Always decorate the constructor to ensure proper integration with TDAG:

from mainsequence.tdag import TimeSerie

class NewTimeSeries(TimeSerie):
    @TimeSerie._post_init_routines
    def __init__(self):
        ...

Managing Dependencies with Introspection

TDAG simplifies dependency management by automatically detecting dependencies through introspection. Rather than manually managing complex dependency trees, developers only need to explicitly declare direct dependencies as class attributes. TDAG then builds the full dependency graph internally.

Example:

class NewTimeSeries(TimeSerie):
    @TimeSerie._post_init_routines
    def __init__(self, asset_symbols: List[str], *args, **kwargs):
        # Explicitly declare direct dependency
        self.prices_time_serie = PricesTimeSerie(asset_symbols=asset_symbols)

TDAG automatically understands that NewTimeSeries depends on PricesTimeSerie and manages updates accordingly.
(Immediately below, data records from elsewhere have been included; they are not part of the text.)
(* ===== verification/Bytes.v ===== *)
(** * Bytes: integers as byte sequences

    [encoding/binary] in both byte orders, the byte swaps and the integer accesses of
    prog/mutation.go, the built-in [copy], and the packing of small fields into one word.  Bytes are integers in [0, 256). *)

From S2P Require Import Prelude.

Module Bytes.

Definition isByte (b : Z) : Prop := 0 ≤ b < 256.

(** The [n] low bytes of [v], the lowest one first. *)
Fixpoint bytesLE (n : nat) (v : Z) : list Z :=
  match n with
  | O => []
  | S n => v `mod` 256 :: bytesLE n (v `div` 256)
  end.

Definition ofLE (l : list Z) : Z := foldr (λ b acc, b + 256 * acc) 0 l.

(** [ByteOrder.PutUintN] and [ByteOrder.UintN]; [be] selects [binary.BigEndian]. *)
Definition putUint (be : bool) (n : nat) (v : Z) : list Z :=
  if be then reverse (bytesLE n v) else bytesLE n v.
Definition getUint (be : bool) (l : list Z) : Z := if be then ofLE (reverse l) else ofLE l.

(** [copy(data[i:], src)] *)
Definition copyAt (data : list Z) (i : nat) (src : list Z) : list Z :=
  let n := (length data - i)%nat in take i data ++ take n src ++ drop (i + length (take n src)) data.

(** [byte(v >> 8*k)] *)
Definition byteAt (v k : Z) : Z := Z.land (Z.shiftr v (8 * k)) 255.

Definition swap16 (v : Z) : Z :=
  Z.lor (Z.shiftl (byteAt v 1) 0) (Z.shiftl (byteAt v 0) 8).
Definition swap32 (v : Z) : Z :=
  Z.lor (Z.lor (Z.lor (Z.shiftl (byteAt v 3) 0) (Z.shiftl (byteAt v 2) 8))
    (Z.shiftl (byteAt v 1) 16)) (Z.shiftl (byteAt v 0) 24).
Definition swap64 (v : Z) : Z :=
  Z.lor (Z.lor (Z.lor (Z.lor (Z.lor (Z.lor (Z.lor
    (Z.shiftl (byteAt v 7) 0) (Z.shiftl (byteAt v 6) 8)) (Z.shiftl (byteAt v 5) 16))
    (Z.shiftl (byteAt v 4) 24)) (Z.shiftl (byteAt v 3) 32)) (Z.shiftl (byteAt v 2) 40))
    (Z.shiftl (byteAt v 1) 48)) (Z.shiftl (byteAt v 0) 56).

Definition swapInt (v size : Z) : res Z :=
  if decide (size = 1) then Ret v
  else if decide (size = 2) then Ret (swap16 (wrapU 16 v))
  else if decide (size = 4) then Ret (swap32 (wrapU 32 v))
  else if decide (size = 8) then Ret (swap64 v)
  else Panic "swapInt: bad size".

(** [loadInt(data[i:], size)] and [storeInt(data[i:], v, size)]. *)
Definition intSize (size : Z) : bool := bool_decide (size = 1 ∨ size = 2 ∨ size = 4 ∨ size = 8).
Definition loadInt (data : list Z) (i size : Z) : res Z :=
  if negb (intSize size) then Panic "loadInt: bad size"
  else if decide (0 ≤ i ∧ i + size ≤ Z.of_nat (length data)) then
    Ret (getUint false (take (Z.to_nat size) (drop (Z.to_nat i) data)))
  else Panic "index out of range".
Definition storeInt (data : list Z) (i v size : Z) : res (list Z) :=
  if negb (intSize size) then Panic "storeInt: bad size"
  else if decide (0 ≤ i ∧ i + size ≤ Z.of_nat (length data)) then
    Ret (copyAt data (Z.to_nat i) (putUint false (Z.to_nat size) v))
  else Panic "index out of range".

(** ** Copies *)

Lemma copyAt_lookup data i src k :
  (i ≤ length data)%nat →
  copyAt data i src !! k =
    if decide (i ≤ k < i + length src)%nat then (if decide (k < length data)%nat then src !! (k - i)%nat else None)
    else data !! k.
Proof.
  intros Hi. unfold copyAt. destruct (decide (k < i)%nat).
  { rewrite decide_False by lia. rewrite lookup_app_l by (rewrite length_take; lia). by rewrite lookup_take_lt. }
  rewrite lookup_app_r by (rewrite length_take; lia). rewrite length_take, Nat.min_l by lia.
  rewrite length_take. destruct (decide (k - i < Nat.min (length data - i) (length src))%nat).
  - rewrite lookup_app_l by (rewrite length_take; lia). rewrite lookup_take_lt by lia.
    rewrite !decide_True by lia. done.
  - rewrite lookup_app_r by (rewrite length_take; lia). rewrite lookup_drop, length_take.
    replace (i + Nat.min (length data - i) (length src) +
      (k - i - Nat.min (length data - i) (length src)))%nat with k by lia.
    repeat case_decide; try lia; [|done]. apply lookup_ge_None. lia.
Qed.

Lemma length_copyAt data i src : (i ≤ length data)%nat → length (copyAt data i src) = length data.
Proof.
  intros Hi. unfold copyAt. lens.
Qed.

Lemma copyAt_twice data i s1 s2 :
  (i ≤ length data)%nat → length s1 = length s2 → copyAt (copyAt data i s1) i s2 = copyAt data i s2.
Proof.
  intros Hi Hl. apply list_eq. intros k. rewrite !copyAt_lookup by (by rewrite ?length_copyAt).
  rewrite length_copyAt, Hl by done. by case_decide.
Qed.

(** ** Round trips *)

Lemma length_bytesLE n v : length (bytesLE n v) = n.
Proof. revert v; induction n; intros v; simpl; auto. Qed.

Lemma length_putUint be n v : length (putUint be n v) = n.
Proof. unfold putUint. destruct be; [rewrite length_reverse|]; apply length_bytesLE. Qed.

Lemma bytesLE_isByte n v : Forall isByte (bytesLE n v).
Proof.
  revert v; induction n; intros v; simpl; constructor; auto.
  unfold isByte. apply Z.mod_pos_bound. lia.
Qed.

Lemma ofLE_bytesLE n v : 0 ≤ v < 256 ^ Z.of_nat n → ofLE (bytesLE n v) = v.
Proof.
  revert v; induction n as [|n IH]; intros v Hv; simpl; [simpl in Hv; lia|].
  rewrite Nat2Z.inj_succ, Z.pow_succ_r in Hv by lia.
  unfold ofLE in IH. rewrite IH.
  - pose proof (Z.div_mod v 256). lia.
  - split; [apply Z.div_pos; lia|]. apply Z.div_lt_upper_bound; lia.
Qed.

Lemma bytesLE_ofLE l : Forall isByte l → bytesLE (length l) (ofLE l) = l.
Proof.
  induction 1 as [|b l Hb _ IH]; simpl; [done|]. fold (ofLE l). unfold isByte in Hb.
  rewrite (Z.mul_comm 256), Z.mod_add, Z.div_add, Z.mod_small, Z.div_small by lia.
  rewrite Z.add_0_l. by rewrite IH.
Qed.

Lemma ofLE_range l : Forall isByte l → 0 ≤ ofLE l < 256 ^ Z.of_nat (length l).
Proof.
  induction 1 as [|b l Hb _ IH]; [simpl; lia|]. fold (ofLE l). unfold isByte in Hb.
  simpl length. rewrite Nat2Z.inj_succ, Z.pow_succ_r by lia. simpl. fold (ofLE l). lia.
Qed.

Lemma get_put be n v : 0 ≤ v < 256 ^ Z.of_nat n → getUint be (putUint be n v) = v.
Proof.
  intros Hv. unfold getUint, putUint.
  destruct be; [rewrite reverse_involutive|]; by apply ofLE_bytesLE.
Qed.

Lemma get_put64 be v : is_u 64 v → getUint be (putUint be 8 v) = v.
Proof. intros Hv. apply get_put. exact Hv. Qed.

Lemma get_put32 be v : is_u 32 v → getUint be (putUint be 4 v) = v.
Proof. intros Hv. apply get_put. exact Hv. Qed.

(** ** Fields of a word *)

(** Or-ing a field above the bits in use is addition. *)
Lemma lor_shift a b k : 0 ≤ k → 0 ≤ a < 2 ^ k → Z.lor a (Z.shiftl b k) = a + b * 2 ^ k.
Proof.
  intros Hk Ha. rewrite Z.shiftl_mul_pow2 by done.
  assert (Z.land a (b * 2 ^ k) = 0) as H0.
  { apply Z.bits_inj'; intros i Hi. rewrite Z.land_spec, Z.bits_0.
    destruct (decide (i < k)); [rewrite Z.mul_pow2_bits_low by lia; apply andb_false_r|].
    replace a with (a `mod` 2 ^ k) by (apply Z.mod_small; lia).
    by rewrite Z.mod_pow2_bits_high by lia. }
  rewrite <-Z.lxor_lor by done. by rewrite <-Z.add_nocarry_lxor.
Qed.

Lemma land_ff v : Z.land v 255 = v `mod` 256.
Proof. change 255 with (Z.ones 8). rewrite Z.land_ones by lia. done. Qed.

Lemma byteAt_div v k : 0 ≤ k → byteAt v k = v `div` 2 ^ (8 * k) `mod` 256.
Proof. intros. unfold byteAt. rewrite land_ff, Z.shiftr_div_pow2 by lia. done. Qed.

Lemma byteAt_range v k : 0 ≤ byteAt v k < 256.
Proof. unfold byteAt. rewrite land_ff. apply Z.mod_pos_bound. lia. Qed.

Ltac norm_divisors v :=
  repeat match goal with
    | |- context [v / ?e] => let e' := eval vm_compute in e in progress change (v / e) with (v / e')
    end.

Lemma swap16_bytes v : swap16 v = ofLE (reverse (bytesLE 2 v)).
Proof.
  unfold swap16. pose proof (byteAt_range v 0). pose proof (byteAt_range v 1).
  rewrite Z.shiftl_0_r, lor_shift by lia. rewrite !byteAt_div by lia.
  simpl. rewrite ?Z.div_1_r. change (2 ^ (8 * 1)) with 256. lia.
Qed.

Lemma swap32_bytes v : swap32 v = ofLE (reverse (bytesLE 4 v)).
Proof.
  unfold swap32. pose proof (byteAt_range v 0). pose proof (byteAt_range v 1).
  pose proof (byteAt_range v 2). pose proof (byteAt_range v 3).
  rewrite Z.shiftl_0_r. rewrite (lor_shift _ (byteAt v 2)) by lia.
  rewrite (lor_shift _ (byteAt v 1)) by lia. rewrite (lor_shift _ (byteAt v 0)) by lia. rewrite !byteAt_div by lia.
  simpl. rewrite !Z.div_div by lia. norm_divisors v. rewrite Z.div_1_r. lia.
Qed.

Lemma swap64_bytes v : swap64 v = ofLE (reverse (bytesLE 8 v)).
Proof.
  unfold swap64. pose proof (byteAt_range v 0). pose proof (byteAt_range v 1).
  pose proof (byteAt_range v 2). pose proof (byteAt_range v 3). pose proof (byteAt_range v 4).
  pose proof (byteAt_range v 5). pose proof (byteAt_range v 6). pose proof (byteAt_range v 7).
  rewrite Z.shiftl_0_r. rewrite (lor_shift _ (byteAt v 6)) by lia.
  rewrite (lor_shift _ (byteAt v 5)) by lia. rewrite (lor_shift _ (byteAt v 4)) by lia.
  rewrite (lor_shift _ (byteAt v 3)) by lia. rewrite (lor_shift _ (byteAt v 2)) by lia.
  rewrite (lor_shift _ (byteAt v 1)) by lia. rewrite (lor_shift _ (byteAt v 0)) by lia. rewrite !byteAt_div by lia.
  simpl. rewrite !Z.div_div by lia. norm_divisors v. rewrite Z.div_1_r. lia.
Qed.

(** Reversing the bytes of an integer of [n] bytes. *)
Definition swapBytes (n : nat) (v : Z) : Z := ofLE (reverse (bytesLE n v)).

Lemma swapBytes_range n v : 0 ≤ swapBytes n v < 256 ^ Z.of_nat n.
Proof.
  unfold swapBytes. rewrite <-(length_bytesLE n v) at 3. rewrite <-length_reverse.
  apply ofLE_range. by apply Forall_reverse, bytesLE_isByte.
Qed.

Lemma swapBytes_involutive n v : 0 ≤ v < 256 ^ Z.of_nat n → swapBytes n (swapBytes n v) = v.
Proof.
  intros Hv. unfold swapBytes.
  assert (bytesLE n (ofLE (reverse (bytesLE n v))) = reverse (bytesLE n v)) as ->.
  { rewrite <-(length_bytesLE n v) at 1. rewrite <-length_reverse. apply bytesLE_ofLE.
    apply Forall_reverse, bytesLE_isByte. }
  rewrite reverse_involutive. by apply ofLE_bytesLE.
Qed.

(** ** Zero padding *)

(** Removing all but one of the trailing zeros, on the bytes from the last one on. *)
Fixpoint stripRev (l : list Z) : list Z :=
  match l with
  | a :: (b :: _) as l' => if decide (a = 0 ∧ b = 0) then stripRev l' else l
  | _ => l
  end.
Definition stripZeros (data : list Z) : list Z := reverse (stripRev (reverse data)).

Lemma stripRev_pad l : ∃ k, l = replicate k 0 ++ stripRev l.
Proof.
  induction l as [|a [|b l] IH]; [by exists 0%nat|by exists 0%nat|]. cbn [stripRev].
  case_decide as H; [|by exists 0%nat]. destruct IH as [k IH], H as [-> ->]. exists (S k). cbn [replicate app]. by f_equal.
Qed.

(** What is removed is zeros. *)
Lemma stripZeros_pad data : ∃ k, data = stripZeros data ++ replicate k 0.
Proof.
  destruct (stripRev_pad (reverse data)) as [k Hk]. exists k. unfold stripZeros.
  apply (f_equal reverse) in Hk. rewrite reverse_involutive, reverse_app, reverse_replicate in Hk. done.
Qed.

End Bytes.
State Persistence with Pickles

TDAG pickles each TimeSerie after its first initialization, significantly reducing load times in future updates. The pickle state is automatically updated when the underlying code changes, ensuring consistency and efficiency.

Updating a TimeSerie

The update method performs all the necessary logic to fetch, calculate, and store new data points in the series. It uses a parameter called latest_value, representing the most recent timestamp from previous updates. If latest_value is None, the series has never been updated successfully before. Otherwise, it continues from the given point.

Example:

def update(self, update_statistics: DataUpdates, *args, **kwargs) -> pd.DataFrame:
    # Perform update logic based on latest_value
    new_data = self.fetch_new_data_since(latest_value)
    processed_data = self.calculate_metrics(new_data)
    return processed_data

Returned DataFrame requirements:

  • Unidimensional index: DatetimeIndex in pytz.utc.
  • Multidimensional index: three dimensions: time_index, asset_symbol, and execution_venue_symbol.

Essential Helper Methods

Retrieving Data Between Dates

The get_df_between_dates method fetches data from a specified date range:

def get_df_between_dates(self, start_date: Union[datetime.datetime, None] = None,
                         end_date: Union[datetime.datetime, None] = None,
                         unique_identifier_list: Union[None, list] = None,
                         great_or_equal=True, less_or_equal=True,
                         unique_identifier_range_map: Optional[UniqueIdentifierRangeMap] = None
                         ) -> pd.DataFrame:

This method efficiently retrieves data within a specific range, accommodating various filtering scenarios by asset or time intervals.

Getting Last Observation

def get_last_observation(self, asset_symbols: Union[None, list] = None):

Returns the most recent observation in the series.

WrapperTimeSerie Class

WrapperTimeSerie allows collective management of multiple TimeSerie instances, facilitating scalable and efficient updates:

class WrapperTimeSerie(TimeSerie):
    @TimeSerie._post_init_routines()
    def __init__(self, time_series_dict: Dict[str, TimeSerie], *args, **kwargs):

TDAG’s TimeSeries object simplifies managing complex data dependencies, ensuring efficiency, consistency, and maintainability in your data pipelines.